Where does traditional, not for profit higher education go from here?  A blog entry can not answer that question, but the target of this one is to point out a few concepts that might be useful in the analysis.  First, we must keep our missions front and center to any further discussion.  We are about serving society, not making profit.  This anxious moment's opportunity is to rediscover the meaning of that principle for ourselves and to educate society about the value of public service.  That message has faded in light of politicians seeking punchy issues, legislators looking for line items to cut in their budgets and even in the ability of donors to make colleges and universities their choice.  Second, we must remember that technology as a tool is subject to our policies writ large about how to exercise our missions.  This observation is pedestrian, but sometimes it is that which is overlooked creates the greatest challenge.

Drilling down from the high points about our missions to the landscape of the campus, the issues may also appear mundane but, like hackneyed observations, explosive in their potential.  Who and how decisions about "technology" are made within an institution are more critical today than ever.  An institution that ignores that reality and marginalizes or technology leadership from strategic direction does so at its peril.  Next come budget models.  The best well laid plans will go the way of mice and men if support does not follow.  Politics within the power structure of the institution quickly follows.  The pattern whereby inspired technology leadership gets scapegoated because he or she did not pull a rabbit out of a hat when deans and department heads failed to provide enough funds for either the rabbit or the hat is legendary in the CIO community in this country.  And it is not always money, but a voice to technology leadership that allows it to exercise influence authority that matters.  Technology leaders worth their salt are not just about network connections, but the skill they should exercise in helping the administration -- including, if not especially, deans -- understand the stakes of inaction and the opportunities that await their schools on the other side change.  Stuffed down the power structure and silenced by the protocols of hierarchical relations means never learning or understanding those opportunities.
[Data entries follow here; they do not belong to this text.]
Lemma wp_process fuel S K Q : (forall r S' K', Q r S' K') -> wp c S K (processQueuedRequests cfg worker fuel) Q.
Proof.
  revert S K Q. induction fuel as [|fuel IH]; intros S K Q HQ; [apply HQ|]. cbn [processQueuedRequests].
  apply wp_bind, wp_ask. intros []; [|apply HQ]. apply wp_bind. intros [[[req st]|]|]; [|apply HQ..].
  apply wp_bind, IH. intros ids S' K'. apply HQ.
Qed.

Lemma wp_for_each {A} S K (l : list A) body Q :
  (forall x S' K' Q', (forall S'' K'', Q' tt S'' K'') -> wp c S' K' (body x) Q') ->
  (forall S' K', Q tt S' K') -> wp c S K (for_each l body) Q.
Proof.
  intros Hb HQ. revert S K. induction l as [|x l IH]; intros S K; [apply HQ|].
  apply wp_bind, Hb. intros S' K'. apply IH.
Qed.
End any_care.

(** ** Starting *)

Lemma view_waiting cfg st reason now :
  exists s, (s = StatusQueued \/ s = StatusFailed) /\
  view_of (waitingState cfg st reason now) = MkView (st_ID st) (st_Version st) s (st_SandboxID st).
Proof.
  destruct reason as [[[known rl] code] message]. unfold waitingState. cbv zeta.
  destruct (_ && _ && _); [by exists StatusFailed; auto|]. destruct known; by exists StatusQueued; auto.
Qed.

Lemma wp_signal_if c S K (b : bool) Q :
  (forall S' K', Q tt S' K') -> wp c S K (if b then ask SignalQueue else Ret tt) Q.
Proof. intros HQ. destruct b; [apply wp_ask; intros []|]; apply HQ. Qed.

Lemma is_status_false st s : is_status st s = false -> st_Status st <> s.
Proof. unfold is_status, status_is. apply bool_decide_eq_false. Qed.

Section plain.
Context (cfg : server_config) (worker : string).
Abbreviation wpp := (wp Plain).

(** A plain transition only follows the status machine and the invariant. *)
Lemma plain_ok P v w : status_step (v_status v) (v_status w) = true -> view_ok w -> transition_ok Plain P v w.
Proof. intros. split; [done|]. by split. Qed.

Lemma wp_complete_without S K id job Q :
  (forall r S' K', Q r S' K') -> wpp S K (completeWithoutSandbox id job) Q.
Proof.
  intros HQ. apply wp_bind, wp_read; [intros; apply HQ|]. intros st Hv Hb.
  destruct (is_status st StatusCompleted) eqn:H1; cbn [orb]; [apply HQ|].
  destruct (is_status st StatusStopping) eqn:H2; cbn [orb]; [apply HQ|].
  destruct (is_status st StatusRunning) eqn:H3; [apply HQ|]. apply is_status_false in H3.
  apply wp_bind, wp_ask. intros now. apply wp_bind, wp_ask. intros now2. cbv zeta.
  pose proof (view_retain (recordAssignedJob st job) job now) as E. rewrite view_assigned in E.
  set (st1 := (retainWorkflowJobResult _ _ _).1) in *. clearbody st1. injection E as Hi Hn Hs Hsb.
  eapply wp_write_last; [|apply plain_ok|intros ? S' K'; apply HQ].
  - eapply based_same; [exact Hb|exact Hi|exact Hn].
  - apply to_completed; [apply Hv|done].
  - by apply view_ok_other.
Qed.

Lemma wp_ensure S K req w Q :
  (forall r S' K', Q r S' K') -> wpp S K (ensureWorkflowJobStillQueued cfg req w) Q.
Proof.
  intros HQ. unfold ensureWorkflowJobStillQueued. destruct (_ =? _)%Z; [apply HQ|].
  apply wp_bind, wp_read; [intros; apply HQ|]. intros before _ _. apply wp_bind, wp_ask. intros j.
  apply wp_bind, wp_read; [intros; apply HQ|]. generalize (view_of before :: K). intros K0 st Hv Hb.
  destruct (is_status st StatusCreating) eqn:Hs; cbn [negb orb]; [|apply HQ]. apply is_status_true in Hs.
  destruct (_ || _ || _ || _ || _); [apply HQ|]. cbv zeta.
  set (lookup := match j with Ok _ => _ | Err _ => _ end). clearbody lookup.
  set (stale := negb (st_Version st =? st_Version before)%Z). clearbody stale.
  assert (Hwait : wpp S (view_of st :: K0)
    (let! now := ask Now in
     let! w := write_state (waitingState cfg st (waitingReason stale lookup) now) in
     match w with
     | Some e => Ret (Err e)
     | None => ask SignalQueue ;; Ret (Ok false)
     end) Q).
  { apply wp_bind, wp_ask. intros now.
    destruct (view_waiting cfg st (waitingReason stale lookup) now) as (s & Hs' & E).
    assert (Hsb : st_SandboxID st = "") by (apply Hv; by right).
    eapply wp_write_last; [rewrite E; same_row Hb|rewrite E; apply plain_ok|].
    - cbn. rewrite Hs. by destruct Hs' as [->| ->].
    - rewrite Hsb. apply view_ok_empty. by destruct Hs' as [->| ->].
    - intros [e|] S' K'; [apply HQ|]. apply wp_bind, wp_ask. intros ?. apply HQ. }
  destruct stale; [exact Hwait|]. destruct lookup as [job|]; [|exact Hwait].
  case_bool_decide.
  { destruct (_ || _); [|apply HQ].
    eapply wp_write_edit; [exact Hv|exact Hb|done|]. intros [e|] S' K'; apply HQ. }
  case_bool_decide; [|exact Hwait].
  apply wp_bind, wp_complete_without. intros [e|] S' K'; apply HQ.
Qed.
Vision.  If one word bubbles to the surface of our keyword analysis, place your chips on that one.  Not Kurzweil scientific vision.  Remember, we are talking about "the Internet" and "technology" as a phenomenon, not just the tubes and processors. Institutional vision integrates the power and potential of technology into achievable strategic goals.  No doubt, higher education will change because of technology.  Everything from classroom instruction through research and certification to revenue flows will go with it.  The choice point is whether we have insightful leadership that will connect all of these dots with an informed vision.

In other entries I have suggested that the Internet, "transfigures" humanity and all of its aspects, here for example, higher education.  Transfigures does not mean transforms, although transfiguration may create change.  Transfiguration is the moment when we see something about ourselves that we had not seen or taken proper note of before.  The moment of transfiguration is upon higher education.  That is what the UVa case is all about.  We are seeing things about higher education that were there all along this past generation, but we have given those aspects insufficient notice or understanding.  The costs of devaluing public service missions.  How funding upsets the delicate balance between Boards and Presidents. ("Nose in, fingers out" was Frank Rhodes metaphor which became noteworthy with good reason, and it should be the case for both public and private institutions.)  "Technology" in the phenomenological sense does play a very significant role in this moment.  Let us not miss this moment to recognize it, strive to understand it, and exploit it in the name of not-for-profit higher education in, but not necessary entirely of, the twenty-first century.